▸ **INSTRUCTIONS FOR THE TASK**
Read through the entries below and copy each line where "LwipApi" turns up.

▸ **DATASET EXCERPTS**

(* ===== verification/LwipApp.v ===== *)
(** * LwipApp: the network application (LwIP/user_app)

    Addresses and DHCP, the periodic timers of the stack, and the UDP and TCP
    clients.  The lwIP stack itself is an interface ([LwipApi]): what each call
    answers may depend on all the calls made before, which are recorded in
    order.  A pbuf is a name with its payload, a chain a list of them. *)

From S2P Require Import Prelude.

(** ** Data *)

Record LwipObjectTypeDef := LwipObject {
  mac : list Z;
  remoteip : list Z;
  ip : list Z;
  netmask : list Z;
  gateway : list Z;
  dhcpstatus : Z;
  udpstatus : Z
}.
#[export] Instance object_settable : Settable LwipObjectTypeDef :=
  fun r => LwipObject (mac r) (remoteip r) (ip r) (netmask r) (gateway r) (dhcpstatus r) (udpstatus r).

Definition pbuf : Type := Z * list Z.

(** Calls of the stack. *)
Inductive lwip_op :=
  | Lwip_init
  | Netif_add (ipaddr nm gw : Z)
  | Netif_set_default
  | Netif_set_up
  | Netif_set_down
  | Tcp_tmr
  | Etharp_tmr
  | Dhcp_fine_tmr
  | Dhcp_coarse_tmr
  | Dhcp_start
  | Netif_static (ipaddr nm gw : Z)
  | Udp_new
  | Udp_bind (ipaddr port : Z)
  | Udp_connect (ipaddr port : Z)
  | Udp_recv_set
  | Udp_send (data : list Z)
  | Udp_disconnect
  | Udp_remove
  | Pbuf_alloc (len : Z)
  | Pbuf_take (p : list pbuf) (data : list Z)
  | Pbuf_ref (p : Z)
  | Pbuf_free (p : option Z)
  | Tcp_new
  | Tcp_connect (ipaddr port : Z)
  | Tcp_set_callbacks
  | Tcp_clear_callbacks
  | Tcp_recved (len : Z)
  | Tcp_write (data : list Z)
  | Tcp_abort.

(** What the stack answers. *)
Class LwipApi := {
  link_up : list lwip_op -> bool;
  netif_ip : list lwip_op -> Z;
  netif_mask : list lwip_op -> Z;
  netif_gw : list lwip_op -> Z;
  dhcp_tries : list lwip_op -> Z;
  udp_new : list lwip_op -> bool;
  udp_bind : list lwip_op -> Z;
  udp_connect : list lwip_op -> Z;
  udp_send : list lwip_op -> Z;
  pbuf_new : list lwip_op -> Z -> list pbuf;
  pbuf_take : list lwip_op -> Z;
  tcp_new : list lwip_op -> bool;
  tcp_connect : list lwip_op -> Z;
  tcp_write : list lwip_op -> Z;
  tcp_sndbuf : list lwip_op -> Z
}.

Record lwip_app := App {
  stcLwipObject : LwipObjectTypeDef;
  lwip_sys_timer : Z;
  TCPTimer : Z;
  ARPTimer : Z;
  DHCPfineTimer : Z;
  DHCPCoarseTimer : Z;
  numTimeDelta : Z;
  udp_app_recv_buff : list Z;
  tcp_app_client_recv_buff : list Z;
  tcpStatus : Z;
  calls : list lwip_op
}.
#[export] Instance app_settable : Settable lwip_app :=
  fun r => App (stcLwipObject r) (lwip_sys_timer r) (TCPTimer r) (ARPTimer r) (DHCPfineTimer r)
    (DHCPCoarseTimer r) (numTimeDelta r) (udp_app_recv_buff r) (tcp_app_client_recv_buff r)
    (tcpStatus r) (calls r).

Definition LW (A : Type) : Type := ST lwip_app A.

Definition lw_call (o : lwip_op) : LW unit := st_mod (set calls (fun l => l ++ [o])).
Definition lw_obj (f : LwipObjectTypeDef -> LwipObjectTypeDef) : LW unit := st_mod (set stcLwipObject f).

Definition ERR_OK : Z := 0.
Definition ERR_MEM : Z := -1.
Definition ERR_CONN : Z := -11.
Definition ERR_ABRT : Z := -13.
Definition LWIP_MAX_DHCP_TRIES : Z := 4.
Definition TCP_TMR_INTERVAL : Z := 25.
Definition ARP_TMR_INTERVAL : Z := 5000.
Definition DHCP_FINE_TIMER_MSECS : Z := 500.
Definition DHCP_COARSE_TIMER_MSECS : Z := 60 * 1000.

(** ** Addresses *)

Definition LWIP_MAKEU32 (a b c d : Z) : Z :=
  Z.lor (Z.lor (Z.lor (Z.shiftl (Z.land a 0xff) 24) (Z.shiftl (Z.land b 0xff) 16))
    (Z.shiftl (Z.land c 0xff) 8)) (Z.land d 0xff).

Definition PP_HTONL (x : Z) : Z :=
  Z.lor (Z.lor (Z.lor (u32 (Z.shiftl (Z.land x 0x000000ff) 24)) (Z.shiftl (Z.land x 0x0000ff00) 8))
    (Z.shiftr (Z.land x 0x00ff0000) 8)) (Z.shiftr (Z.land x 0xff000000) 24).

Definition IP4_ADDR (a b c d : Z) : Z := PP_HTONL (LWIP_MAKEU32 a b c d).

(** [IP4_ADDR] of the four elements of an array. *)
Definition ip4_of (l : list Z) : Z :=
  match l with [a; b; c; d] => IP4_ADDR a b c d | _ => 0 end.

(** The four assignments [x[3]=(uint8_t)(v>>24); ... x[0]=(uint8_t)(v);]. *)
Definition ip4_bytes (v : Z) : list Z :=
  [u8 v; u8 (Z.shiftr v 8); u8 (Z.shiftr v 16); u8 (Z.shiftr v 24)].

Definition lwip_app_remote_ip_set (a b c d : Z) : LW unit :=
  lw_obj (fun o => o <| remoteip := [a; b; c; d] |>).

(** [sn0] is the serial number of the chip. *)
Definition lwip_app_default_ip_set (sn0 : Z) : LW unit :=
  lw_obj (fun o => o
    <| remoteip := [192; 168; 0; 101] |>
    <| mac := [2; 0; 0; Z.land (Z.shiftr sn0 16) 0xFF; u8 (Z.land (Z.shiftr sn0 8) 0xFFF);
               Z.land sn0 0xFF] |>
    <| ip := [192; 168; 0; 122] |>
    <| netmask := [255; 255; 255; 0] |>
    <| gateway := [192; 168; 0; 1] |>).

Section api.
Context `{LwipApi}.

(** ** DHCP and the periodic timers *)

Definition lwip_dhcp_process_handle : LW unit :=
  o ← st_get stcLwipObject;
  if dhcpstatus o =? 0 then
    _ ← lw_call Dhcp_start; lw_obj (fun o => o <| dhcpstatus := 1 |>)
  else if dhcpstatus o =? 1 then
    log ← st_get calls;
    let a := netif_ip log in let nm := netif_mask log in let gw := netif_gw log in
    if negb (a =? 0) then
      lw_obj (fun o => o <| dhcpstatus := 2 |> <| ip := ip4_bytes a |>
        <| netmask := ip4_bytes nm |> <| gateway := ip4_bytes gw |>)
    else if LWIP_MAX_DHCP_TRIES <? dhcp_tries log then
      _ ← lw_obj (fun o => o <| dhcpstatus := 0xFF |>);
      lw_call (Netif_static (ip4_of (ip o)) (ip4_of (netmask o)) (ip4_of (gateway o)))
    else st_skip
  else st_skip.

(** [sys_now] of the lwIP port (LwIP/arch/sys_arch.c). *)
Definition sys_now : LW Z := st_get lwip_sys_timer.

(** [numTimeDelta = (lwip_sys_timer - last + 0xFFFFFFFF) % 0xFFFFFFFF]. *)
Definition time_delta (now last : Z) : Z := u32 (now - last + 0xFFFFFFFF) mod 0xFFFFFFFF.

Definition lwip_periodic_handle : LW unit :=
  s ← st_get id;
  let d := time_delta (lwip_sys_timer s) (TCPTimer s) in
  _ ← st_mod (set numTimeDelta (fun _ => d));
  _ ← when (TCP_TMR_INTERVAL <=? d)
        (_ ← st_mod (set TCPTimer (fun _ => lwip_sys_timer s)); lw_call Tcp_tmr);
  let d := time_delta (lwip_sys_timer s) (ARPTimer s) in
  _ ← st_mod (set numTimeDelta (fun _ => d));
  _ ← when (ARP_TMR_INTERVAL <=? d)
        (_ ← st_mod (set ARPTimer (fun _ => lwip_sys_timer s)); lw_call Etharp_tmr);
  let d := time_delta (lwip_sys_timer s) (DHCPfineTimer s) in
  _ ← st_mod (set numTimeDelta (fun _ => d));
  _ ← when (DHCP_FINE_TIMER_MSECS <=? d)
        (_ ← st_mod (set DHCPfineTimer (fun _ => lwip_sys_timer s));
         _ ← lw_call Dhcp_fine_tmr; lwip_dhcp_process_handle);
  let d := time_delta (lwip_sys_timer s) (DHCPCoarseTimer s) in
  _ ← st_mod (set numTimeDelta (fun _ => d));
  when (DHCP_COARSE_TIMER_MSECS <=? d)
    (_ ← st_mod (set DHCPCoarseTimer (fun _ => lwip_sys_timer s)); lw_call Dhcp_coarse_tmr).

(** The wait of [lwip_app_init].  The timer interrupt moves the clock: [clock k]
    is its reading in turn [k]. *)
Fixpoint dhcp_wait (clock : nat -> Z) (fuel k : nat) : LW unit :=
  match fuel with
  | O => fun _ => None
  | S fuel =>
      st ← st_get (fun s => dhcpstatus (stcLwipObject s));
      if negb (st =? 2) && negb (st =? 0xFF) then
        _ ← st_mod (set lwip_sys_timer (fun _ => clock k));
        _ ← lwip_periodic_handle; dhcp_wait clock fuel (S k)
      else st_skip
  end.

Definition lwip_app_init (sn0 : Z) (clock : nat -> Z) (fuel : nat) : LW unit :=
  _ ← lw_call Lwip_init;
  _ ← lwip_app_default_ip_set sn0;
  _ ← lw_call (Netif_add 0 0 0);
  _ ← lw_call Netif_set_default;
  log ← st_get calls;
  _ ← lw_call (if link_up log then Netif_set_up else Netif_set_down);
  _ ← lw_obj (fun o => o <| dhcpstatus := 0 |>);
  dhcp_wait clock fuel 0.

(** ** The copy of a received chain, the same in both clients *)

Definition APP_RX_BUFF_SIZE : Z := 200.

(** [memcpy(buff + at_, data, n)]: within the buffer and the payload. *)
Definition memcpy_at (buff : list Z) (at_ : Z) (data : list Z) (n : Z) : option (list Z) :=
  if (0 <=? at_) && (0 <=? n) && (n <=? Z.of_nat (length data)) &&
     (at_ + n <=? Z.of_nat (length buff))
  then Some (take (Z.to_nat at_) buff ++ take (Z.to_nat n) data ++
             drop (Z.to_nat at_ + Z.to_nat n) buff)
  else None.

Fixpoint recv_loop (buff : list Z) (numSize : Z) (p : list pbuf) : option (list Z) :=
  match p with
  | [] => Some buff
  | (_, payload) :: p =>
      let len := Z.of_nat (length payload) in
      if APP_RX_BUFF_SIZE - numSize <? len
      then memcpy_at buff numSize payload (APP_RX_BUFF_SIZE - numSize)
      else buff ← memcpy_at buff numSize payload len;
           recv_loop buff (u16 (numSize + len)) p
  end.

(** After [memset]. *)
Definition recv_buffer (p : list pbuf) : option (list Z) :=
  recv_loop (replicate (Z.to_nat APP_RX_BUFF_SIZE) 0) 0 p.

Definition tot_len (p : list pbuf) : Z := Z.of_nat (length (concat (snd <$> p))).

(** ** UDP *)

Definition enUdpInitOK : Z := 0.
Definition enUdpSendOK : Z := 1.
Definition enUdpRecvOK : Z := 2.
Definition enUdpObjCrtErr : Z := 3.
Definition enUdpConnErr : Z := 4.
Definition enUdpBindErr : Z := 5.
Definition enUdpSendErr : Z := 6.

(** ["hello world!\r\n"]. *)
Definition app_send_buff : list Z := [104; 101; 108; 108; 111; 32; 119; 111; 114; 108; 100; 33; 13; 10].

Definition set_udpstatus (v : Z) : LW unit := lw_obj (fun o => o <| udpstatus := v |>).

Definition lwip_app_udp_init : LW Z :=
  _ ← lwip_app_remote_ip_set 192 168 0 101;
  o ← st_get stcLwipObject;
  let remote := ip4_of (remoteip o) in
  let local := ip4_of (ip o) in
  log ← st_get calls;
  _ ← lw_call Udp_new;
  if negb (udp_new log) then mret enUdpObjCrtErr else
  log ← st_get calls;
  _ ← lw_call (Udp_bind local 8089);
  if negb (udp_bind log =? enUdpInitOK) then mret enUdpBindErr else
  log ← st_get calls;
  _ ← lw_call (Udp_connect remote 8089);
  if negb (udp_connect log =? enUdpInitOK) then mret enUdpConnErr else
  _ ← lw_call Udp_recv_set;
  mret enUdpInitOK.

(** The name of a chain is that of its first pbuf. *)
Definition chain_name (p : list pbuf) : option Z := fst <$> head p.

Definition lwip_app_udp_send_data (data : list Z) : LW unit :=
  _ ← set_udpstatus enUdpSendErr;
  log ← st_get calls;
  let p := pbuf_new log (Z.of_nat (length data)) in
  _ ← lw_call (Pbuf_alloc (Z.of_nat (length data)));
  _ ← match p with
      | [] => st_skip
      | _ =>
          log ← st_get calls;
          _ ← lw_call (Pbuf_take p data);
          when (pbuf_take log =? ERR_OK)
            (log ← st_get calls;
             _ ← lw_call (Udp_send data);
             when (udp_send log =? ERR_OK) (set_udpstatus enUdpSendOK))
      end;
  lw_call (Pbuf_free (chain_name p)).

Definition lwip_app_udp_conn_close : LW unit :=
  _ ← lw_call Udp_disconnect; lw_call Udp_remove.

Definition lwip_app_udp_client : LW unit :=
  st ← st_get (fun s => udpstatus (stcLwipObject s));
  if st =? enUdpRecvOK then
    _ ← set_udpstatus enUdpInitOK; lwip_app_udp_send_data app_send_buff
  else if enUdpRecvOK <? st then lwip_app_udp_conn_close
  else st_skip.

(** [remote] is [pUdpPcb->remote_ip.addr]; no chain is the null pointer. *)
Definition lwip_app_udp_recv_data (remote : Z) (p : option (list pbuf)) : LW unit :=
  _ ← match p with
      | None => st_skip
      | Some p =>
          _ ← set_udpstatus enUdpRecvOK;
          b ← st_opt (recv_buffer p);
          _ ← st_mod (set udp_app_recv_buff (fun _ => b));
          lw_obj (fun o => o <| remoteip :=
            [Z.land remote 0xff; Z.land (Z.shiftr remote 8) 0xff;
             Z.land (Z.shiftr remote 16) 0xff; Z.land (Z.shiftr remote 24) 0xff] |>)
      end;
  lw_call (Pbuf_free (p ← p; chain_name p)).

(** ** TCP *)

Definition enTcpClientNone : Z := 0.
Definition enTcpClientClose : Z := 1.
Definition enTcpClientConn : Z := 2.
Definition enTcpClientRecvOK : Z := 3.
Definition enTcpClientSendOK : Z := 4.
Definition enTcpClientAckWait : Z := 5.
Definition enTcpClientRecvErr : Z := 6.
Definition enTcpClientSendErr : Z := 7.

Definition set_tcpStatus (v : Z) : LW unit := st_mod (set tcpStatus (fun _ => v)).

Definition lwip_app_tcp_client_init : LW Z :=
  _ ← lwip_app_remote_ip_set 192 168 0 101;
  log ← st_get calls;
  _ ← lw_call Tcp_new;
  if tcp_new log then
    o ← st_get stcLwipObject;
    log ← st_get calls;
    _ ← lw_call (Tcp_connect (ip4_of (remoteip o)) 8089);
    mret (tcp_connect log)
  else mret ERR_MEM.

Definition lwip_app_tcp_client_connect (err : Z) : LW Z :=
  if err =? ERR_OK then
    _ ← lw_call Tcp_set_callbacks; _ ← set_tcpStatus enTcpClientConn; mret ERR_OK
  else mret ERR_CONN.

(** The argument of the callbacks is [&tcpStatus].  [garbage] is the value of
    the variable returned without having been set when there is no pbuf. *)
Definition lwip_app_tcp_client_recv (garbage : Z) (p : option (list pbuf)) (err : Z) : LW Z :=
  ret ← match p with
    | None => mret garbage
    | Some p =>
        if err =? ERR_OK then
          st ← st_get tcpStatus;
          if enTcpClientClose <? st then
            b ← st_opt (recv_buffer p);
            _ ← st_mod (set tcp_app_client_recv_buff (fun _ => b));
            _ ← set_tcpStatus enTcpClientRecvOK;
            _ ← lw_call (Tcp_recved (tot_len p));
            mret ERR_OK
          else _ ← lw_call (Tcp_recved (tot_len p)); mret ERR_OK
        else _ ← set_tcpStatus enTcpClientRecvErr; mret err
    end;
  _ ← lw_call (Pbuf_free (p ← p; chain_name p));
  mret ret.

(** The loop of [lwip_app_tcp_client_send_data]: it ends when the chain does,
    when the stack has no room, or on any error. *)
Fixpoint lwip_app_tcp_client_send_data (p : list pbuf) : LW unit :=
  match p with
  | [] => st_skip
  | (name, payload) :: p =>
      log ← st_get calls;
      if Z.of_nat (length payload) <=? tcp_sndbuf log then
        _ ← lw_call (Tcp_write payload);
        if tcp_write log =? ERR_OK then
          _ ← match p with [] => st_skip | (next, _) :: _ => lw_call (Pbuf_ref next) end;
          _ ← lw_call (Pbuf_free (Some name));
          lwip_app_tcp_client_send_data p
        else st_skip
      else st_skip
  end.

Definition lwip_app_tcp_client_conn_close : LW unit :=
  _ ← lw_call Tcp_abort; lw_call Tcp_clear_callbacks.

(** [pbuf_take] fills the chain: the payloads are pieces of the data. *)
Fixpoint filled_with (p : list pbuf) (data : list Z) : list pbuf :=
  match p with
  | [] => []
  | (name, old) :: p =>
      (name, take (length old) data ++ drop (length data) old) :: filled_with p (drop (length old) data)
  end.

Definition lwip_app_tcp_client_poll : LW Z :=
  st ← st_get tcpStatus;
  if st =? enTcpClientRecvOK then
    log ← st_get calls;
    let n := Z.of_nat (length app_send_buff) in
    let p := pbuf_new log n in
    _ ← lw_call (Pbuf_alloc n);
    _ ← lw_call (Pbuf_take p app_send_buff);
    _ ← lwip_app_tcp_client_send_data (filled_with p app_send_buff);
    _ ← set_tcpStatus enTcpClientAckWait;
    _ ← lw_call (Pbuf_free (chain_name p));
    mret ERR_OK
  else if st =? enTcpClientClose then
    _ ← lwip_app_tcp_client_conn_close; mret ERR_ABRT
  else mret ERR_OK.

Definition lwip_app_tcp_client_sent : LW Z :=
  _ ← set_tcpStatus enTcpClientSendOK; mret ERR_OK.
End api.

▸ **WRITTEN REPLY**
    clients.  The lwIP stack itself is an interface ([LwipApi]): what each call
Class LwipApi := {
Context `{LwipApi}.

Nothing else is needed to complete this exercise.